- _Work item_:
Take the line with "Inductive mnemonic : Type" and every line after it in the data. Transcribe them exactly, through the last.
====== Input for this task ======
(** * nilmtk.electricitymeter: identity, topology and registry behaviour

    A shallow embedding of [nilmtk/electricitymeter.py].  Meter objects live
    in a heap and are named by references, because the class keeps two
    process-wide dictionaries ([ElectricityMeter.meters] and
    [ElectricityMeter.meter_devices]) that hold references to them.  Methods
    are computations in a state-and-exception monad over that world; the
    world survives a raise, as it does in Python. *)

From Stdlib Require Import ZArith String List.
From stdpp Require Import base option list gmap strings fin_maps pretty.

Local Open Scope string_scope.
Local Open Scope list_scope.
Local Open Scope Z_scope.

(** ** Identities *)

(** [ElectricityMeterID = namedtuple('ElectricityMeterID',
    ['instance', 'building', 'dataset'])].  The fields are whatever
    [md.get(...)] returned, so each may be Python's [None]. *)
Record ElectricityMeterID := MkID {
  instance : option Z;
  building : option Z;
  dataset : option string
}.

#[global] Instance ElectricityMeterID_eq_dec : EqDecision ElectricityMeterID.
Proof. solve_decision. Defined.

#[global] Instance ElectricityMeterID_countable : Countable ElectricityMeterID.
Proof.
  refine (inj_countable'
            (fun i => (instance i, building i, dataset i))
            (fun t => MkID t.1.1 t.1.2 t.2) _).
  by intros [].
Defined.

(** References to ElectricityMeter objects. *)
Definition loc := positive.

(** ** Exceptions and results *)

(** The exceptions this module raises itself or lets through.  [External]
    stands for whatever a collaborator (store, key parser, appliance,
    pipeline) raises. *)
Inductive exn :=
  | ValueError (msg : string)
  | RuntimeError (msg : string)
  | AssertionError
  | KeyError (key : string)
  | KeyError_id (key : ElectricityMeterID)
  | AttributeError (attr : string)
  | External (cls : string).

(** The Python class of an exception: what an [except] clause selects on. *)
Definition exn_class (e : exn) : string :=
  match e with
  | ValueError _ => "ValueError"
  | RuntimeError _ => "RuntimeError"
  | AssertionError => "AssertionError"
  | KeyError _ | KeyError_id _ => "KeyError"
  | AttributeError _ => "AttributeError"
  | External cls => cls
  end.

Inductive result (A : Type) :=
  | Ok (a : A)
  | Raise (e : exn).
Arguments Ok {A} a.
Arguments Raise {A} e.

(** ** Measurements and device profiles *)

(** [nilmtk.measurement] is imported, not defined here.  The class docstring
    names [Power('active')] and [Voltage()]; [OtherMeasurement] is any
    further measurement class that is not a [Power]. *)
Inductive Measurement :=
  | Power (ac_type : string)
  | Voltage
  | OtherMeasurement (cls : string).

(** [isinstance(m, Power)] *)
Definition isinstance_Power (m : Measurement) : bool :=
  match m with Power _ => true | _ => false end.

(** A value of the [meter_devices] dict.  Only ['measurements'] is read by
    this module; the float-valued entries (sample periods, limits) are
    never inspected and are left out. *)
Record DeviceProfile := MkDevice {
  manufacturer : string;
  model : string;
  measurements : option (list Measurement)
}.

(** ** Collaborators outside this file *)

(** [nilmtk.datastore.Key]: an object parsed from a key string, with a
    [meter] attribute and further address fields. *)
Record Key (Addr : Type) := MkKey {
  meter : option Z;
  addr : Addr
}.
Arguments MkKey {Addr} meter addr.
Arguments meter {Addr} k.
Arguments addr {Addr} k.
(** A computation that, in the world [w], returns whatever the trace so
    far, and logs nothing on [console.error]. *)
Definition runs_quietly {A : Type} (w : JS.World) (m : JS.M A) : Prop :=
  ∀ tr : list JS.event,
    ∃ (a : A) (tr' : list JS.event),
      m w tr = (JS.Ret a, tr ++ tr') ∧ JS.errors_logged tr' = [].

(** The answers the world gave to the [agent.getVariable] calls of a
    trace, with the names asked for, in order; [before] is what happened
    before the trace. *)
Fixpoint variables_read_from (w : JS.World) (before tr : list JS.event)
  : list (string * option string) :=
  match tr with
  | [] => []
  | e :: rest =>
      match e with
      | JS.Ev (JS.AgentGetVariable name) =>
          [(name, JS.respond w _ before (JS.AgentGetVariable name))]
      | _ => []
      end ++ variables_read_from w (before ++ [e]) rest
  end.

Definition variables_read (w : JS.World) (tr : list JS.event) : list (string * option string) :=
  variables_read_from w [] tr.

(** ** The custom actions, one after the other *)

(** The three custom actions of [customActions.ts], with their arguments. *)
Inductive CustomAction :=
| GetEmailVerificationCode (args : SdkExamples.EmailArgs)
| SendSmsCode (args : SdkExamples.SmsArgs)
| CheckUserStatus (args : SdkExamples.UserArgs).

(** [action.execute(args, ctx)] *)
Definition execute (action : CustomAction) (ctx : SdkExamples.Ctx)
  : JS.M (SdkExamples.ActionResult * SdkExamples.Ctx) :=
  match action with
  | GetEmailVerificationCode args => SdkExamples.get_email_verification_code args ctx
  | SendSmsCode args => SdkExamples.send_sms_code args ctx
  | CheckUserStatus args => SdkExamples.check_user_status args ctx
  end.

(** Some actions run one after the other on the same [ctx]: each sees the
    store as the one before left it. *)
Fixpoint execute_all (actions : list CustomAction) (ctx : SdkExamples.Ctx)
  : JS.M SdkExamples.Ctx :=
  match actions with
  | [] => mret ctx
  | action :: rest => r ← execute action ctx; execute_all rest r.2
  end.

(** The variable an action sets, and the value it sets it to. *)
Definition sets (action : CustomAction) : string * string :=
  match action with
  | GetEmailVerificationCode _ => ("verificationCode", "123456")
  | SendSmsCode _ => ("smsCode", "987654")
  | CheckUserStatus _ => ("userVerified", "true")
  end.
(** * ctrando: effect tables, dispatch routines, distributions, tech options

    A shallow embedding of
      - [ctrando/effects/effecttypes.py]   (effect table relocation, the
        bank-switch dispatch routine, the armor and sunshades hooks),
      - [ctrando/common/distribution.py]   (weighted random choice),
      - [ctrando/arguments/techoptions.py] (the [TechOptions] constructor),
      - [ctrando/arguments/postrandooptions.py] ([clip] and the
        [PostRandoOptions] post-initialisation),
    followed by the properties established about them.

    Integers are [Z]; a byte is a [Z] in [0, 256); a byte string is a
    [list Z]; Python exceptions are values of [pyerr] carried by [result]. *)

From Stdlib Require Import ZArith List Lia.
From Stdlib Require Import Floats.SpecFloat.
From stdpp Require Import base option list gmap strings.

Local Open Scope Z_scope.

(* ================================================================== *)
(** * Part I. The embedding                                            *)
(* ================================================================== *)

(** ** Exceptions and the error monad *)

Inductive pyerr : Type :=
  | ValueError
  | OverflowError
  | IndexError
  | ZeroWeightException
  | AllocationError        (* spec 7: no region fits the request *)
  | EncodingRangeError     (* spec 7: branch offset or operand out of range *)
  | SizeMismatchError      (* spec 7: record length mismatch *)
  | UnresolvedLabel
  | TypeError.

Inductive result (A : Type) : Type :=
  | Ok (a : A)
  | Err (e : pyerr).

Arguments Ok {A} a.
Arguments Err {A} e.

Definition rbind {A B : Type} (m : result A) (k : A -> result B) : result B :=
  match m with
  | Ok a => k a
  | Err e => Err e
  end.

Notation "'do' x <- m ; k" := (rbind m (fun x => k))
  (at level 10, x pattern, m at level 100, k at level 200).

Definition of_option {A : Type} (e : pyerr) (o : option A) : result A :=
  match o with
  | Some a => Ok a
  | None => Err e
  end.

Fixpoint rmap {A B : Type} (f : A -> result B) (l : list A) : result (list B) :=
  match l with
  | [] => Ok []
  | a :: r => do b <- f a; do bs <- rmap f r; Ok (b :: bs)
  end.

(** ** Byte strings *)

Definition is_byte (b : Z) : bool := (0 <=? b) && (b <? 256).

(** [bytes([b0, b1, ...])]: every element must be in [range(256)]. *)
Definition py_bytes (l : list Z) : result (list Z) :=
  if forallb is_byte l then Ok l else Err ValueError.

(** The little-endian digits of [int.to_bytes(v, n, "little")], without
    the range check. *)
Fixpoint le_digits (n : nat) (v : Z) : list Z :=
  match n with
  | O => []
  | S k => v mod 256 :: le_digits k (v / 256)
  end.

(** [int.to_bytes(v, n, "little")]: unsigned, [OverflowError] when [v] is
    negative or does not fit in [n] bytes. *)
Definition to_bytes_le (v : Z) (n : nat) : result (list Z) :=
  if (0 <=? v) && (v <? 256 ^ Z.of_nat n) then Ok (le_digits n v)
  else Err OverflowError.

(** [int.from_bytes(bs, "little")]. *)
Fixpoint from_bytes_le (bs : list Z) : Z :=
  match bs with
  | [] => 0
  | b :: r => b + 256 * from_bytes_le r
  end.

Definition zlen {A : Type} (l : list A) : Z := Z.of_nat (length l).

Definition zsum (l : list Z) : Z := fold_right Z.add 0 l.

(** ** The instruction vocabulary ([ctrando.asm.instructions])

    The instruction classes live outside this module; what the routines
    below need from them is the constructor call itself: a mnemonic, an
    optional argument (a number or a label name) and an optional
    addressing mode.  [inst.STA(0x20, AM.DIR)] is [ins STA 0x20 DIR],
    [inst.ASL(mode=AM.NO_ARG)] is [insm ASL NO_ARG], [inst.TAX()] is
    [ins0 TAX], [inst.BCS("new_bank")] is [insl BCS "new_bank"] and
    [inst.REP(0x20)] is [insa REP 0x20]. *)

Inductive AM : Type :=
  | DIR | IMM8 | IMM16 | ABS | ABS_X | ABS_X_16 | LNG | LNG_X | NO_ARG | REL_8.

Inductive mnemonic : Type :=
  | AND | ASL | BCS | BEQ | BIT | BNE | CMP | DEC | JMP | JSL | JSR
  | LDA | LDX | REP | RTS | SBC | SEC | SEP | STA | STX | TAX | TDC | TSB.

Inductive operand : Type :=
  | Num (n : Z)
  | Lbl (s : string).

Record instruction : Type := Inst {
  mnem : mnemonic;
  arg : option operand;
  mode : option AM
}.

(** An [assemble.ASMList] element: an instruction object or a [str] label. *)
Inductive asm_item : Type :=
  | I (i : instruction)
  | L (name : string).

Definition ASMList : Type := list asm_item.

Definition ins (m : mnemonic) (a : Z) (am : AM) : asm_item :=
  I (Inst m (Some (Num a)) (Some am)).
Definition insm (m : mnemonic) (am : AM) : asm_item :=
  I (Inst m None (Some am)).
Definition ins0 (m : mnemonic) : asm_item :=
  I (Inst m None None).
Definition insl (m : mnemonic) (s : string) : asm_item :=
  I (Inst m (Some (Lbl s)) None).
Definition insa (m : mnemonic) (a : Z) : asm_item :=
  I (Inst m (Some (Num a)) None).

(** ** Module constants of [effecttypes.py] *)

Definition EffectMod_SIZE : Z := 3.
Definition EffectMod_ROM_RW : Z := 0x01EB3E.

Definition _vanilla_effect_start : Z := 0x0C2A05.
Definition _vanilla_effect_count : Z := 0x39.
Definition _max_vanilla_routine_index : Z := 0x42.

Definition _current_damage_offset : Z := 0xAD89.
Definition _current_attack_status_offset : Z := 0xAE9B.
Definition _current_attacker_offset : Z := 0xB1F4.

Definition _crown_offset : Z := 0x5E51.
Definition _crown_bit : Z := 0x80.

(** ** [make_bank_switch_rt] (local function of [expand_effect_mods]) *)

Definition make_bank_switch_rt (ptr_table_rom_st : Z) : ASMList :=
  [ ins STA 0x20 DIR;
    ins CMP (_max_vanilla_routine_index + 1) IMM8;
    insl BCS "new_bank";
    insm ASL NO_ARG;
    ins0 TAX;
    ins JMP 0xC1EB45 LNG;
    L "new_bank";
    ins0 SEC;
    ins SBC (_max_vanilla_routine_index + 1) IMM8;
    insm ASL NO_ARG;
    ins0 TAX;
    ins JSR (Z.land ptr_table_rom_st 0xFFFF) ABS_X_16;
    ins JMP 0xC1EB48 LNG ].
======
- _The answer_:
Inductive mnemonic : Type :=
  | AND | ASL | BCS | BEQ | BIT | BNE | CMP | DEC | JMP | JSL | JSR
  | LDA | LDX | REP | RTS | SBC | SEC | SEP | STA | STX | TAX | TDC | TSB.

Inductive operand : Type :=
  | Num (n : Z)
  | Lbl (s : string).

Record instruction : Type := Inst {
  mnem : mnemonic;
  arg : option operand;
  mode : option AM
}.

(** An [assemble.ASMList] element: an instruction object or a [str] label. *)
Inductive asm_item : Type :=
  | I (i : instruction)
  | L (name : string).

Definition ASMList : Type := list asm_item.

Definition ins (m : mnemonic) (a : Z) (am : AM) : asm_item :=
  I (Inst m (Some (Num a)) (Some am)).
Definition insm (m : mnemonic) (am : AM) : asm_item :=
  I (Inst m None (Some am)).
Definition ins0 (m : mnemonic) : asm_item :=
  I (Inst m None None).
Definition insl (m : mnemonic) (s : string) : asm_item :=
  I (Inst m (Some (Lbl s)) None).
Definition insa (m : mnemonic) (a : Z) : asm_item :=
  I (Inst m (Some (Num a)) None).

(** ** Module constants of [effecttypes.py] *)

Definition EffectMod_SIZE : Z := 3.
Definition EffectMod_ROM_RW : Z := 0x01EB3E.

Definition _vanilla_effect_start : Z := 0x0C2A05.
Definition _vanilla_effect_count : Z := 0x39.
Definition _max_vanilla_routine_index : Z := 0x42.

Definition _current_damage_offset : Z := 0xAD89.
Definition _current_attack_status_offset : Z := 0xAE9B.
Definition _current_attacker_offset : Z := 0xB1F4.

Definition _crown_offset : Z := 0x5E51.
Definition _crown_bit : Z := 0x80.

(** ** [make_bank_switch_rt] (local function of [expand_effect_mods]) *)

Definition make_bank_switch_rt (ptr_table_rom_st : Z) : ASMList :=
  [ ins STA 0x20 DIR;
    ins CMP (_max_vanilla_routine_index + 1) IMM8;
    insl BCS "new_bank";
    insm ASL NO_ARG;
    ins0 TAX;
    ins JMP 0xC1EB45 LNG;
    L "new_bank";
    ins0 SEC;
    ins SBC (_max_vanilla_routine_index + 1) IMM8;
    insm ASL NO_ARG;
    ins0 TAX;
    ins JSR (Z.land ptr_table_rom_st 0xFFFF) ABS_X_16;
    ins JMP 0xC1EB48 LNG ].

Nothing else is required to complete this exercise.